Problem → Word for word, restate the lines of the data from the first through the one containing "((exists i s", and nothing else.

Data for this task →
Lemma prompt_pool_never_double_books_witness :
  exists ss', prompt_run demo_actions ready_services = Some (ss', [Message 4001; Message 4002]) /\
    (Forall (fun s => (clients_of s <= 1)%nat) ss' /\
     exists n, [Message 4003] = [Message n] /\
       ((exists i s s2, ss' !! i = Some s /\ (dispatch ss').1 !! i = Some s2 /\ clients_of s = 0%nat /\
           clients_of s2 = 1%nat /\ n = port s /\ client_port (port_message n) = Port n) \/
        (client_port (port_message n) = NoServices /\ Forall (fun s => busy s = true) (dispatch ss').1))).
Proof.
  eexists. split; [vm_compute; reflexivity|].
  refine (prompt_pool_never_double_books demo_actions ready_services _ [Message 4001; Message 4002] [] _ _ _ _ _ _).
  - unfold ready_services. simpl. list_forall; constructor.
  - reflexivity.
  - list_forall; simpl; lia.
  - reflexivity.
Defined.

(** Counterexample.  The pool wears out.  The listener reads five bytes at a time
    and takes them for one message, so of ["busyfree"] it sees ["busyf"] and then
    ["ree"], which is none: a service that serves its client before the listener has
    turned stays busy in the table.  Five such clients, all of them served, leave a
    system in which nothing ever changes and every client is told that there is no
    service. *)
Theorem pool_wears_out p0 p1 p2 p3 p4 :
  exists ss, run five_clients (init_services [p0; p1; p2; p3; p4]) =
      Some (ss, mjoin ((fun p => [Message p; Time (lit "now")]) <$> [p0; p1; p2; p3; p4])) /\
    Forall (fun s => status s = Idle /\ told s = 0%nat /\ pipe s = []) ss /\
    (forall client, turn [] client ss = Some (ss, if client then [Message (-1)] else [])) /\
    forall acts ss' out, run acts ss = Some (ss', out) ->
      ss' = ss /\ Forall (fun o => o = Message (-1)) out.
Proof.
  eexists. split; [vm_compute; reflexivity|]. split; [by list_forall|]. split; [by intros []|].
  intros acts ss' out. apply lost_run. by list_forall.
Qed.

Reply to the task →
Lemma prompt_pool_never_double_books_witness :
  exists ss', prompt_run demo_actions ready_services = Some (ss', [Message 4001; Message 4002]) /\
    (Forall (fun s => (clients_of s <= 1)%nat) ss' /\
     exists n, [Message 4003] = [Message n] /\
       ((exists i s s2, ss' !! i = Some s /\ (dispatch ss').1 !! i = Some s2 /\ clients_of s = 0%nat /\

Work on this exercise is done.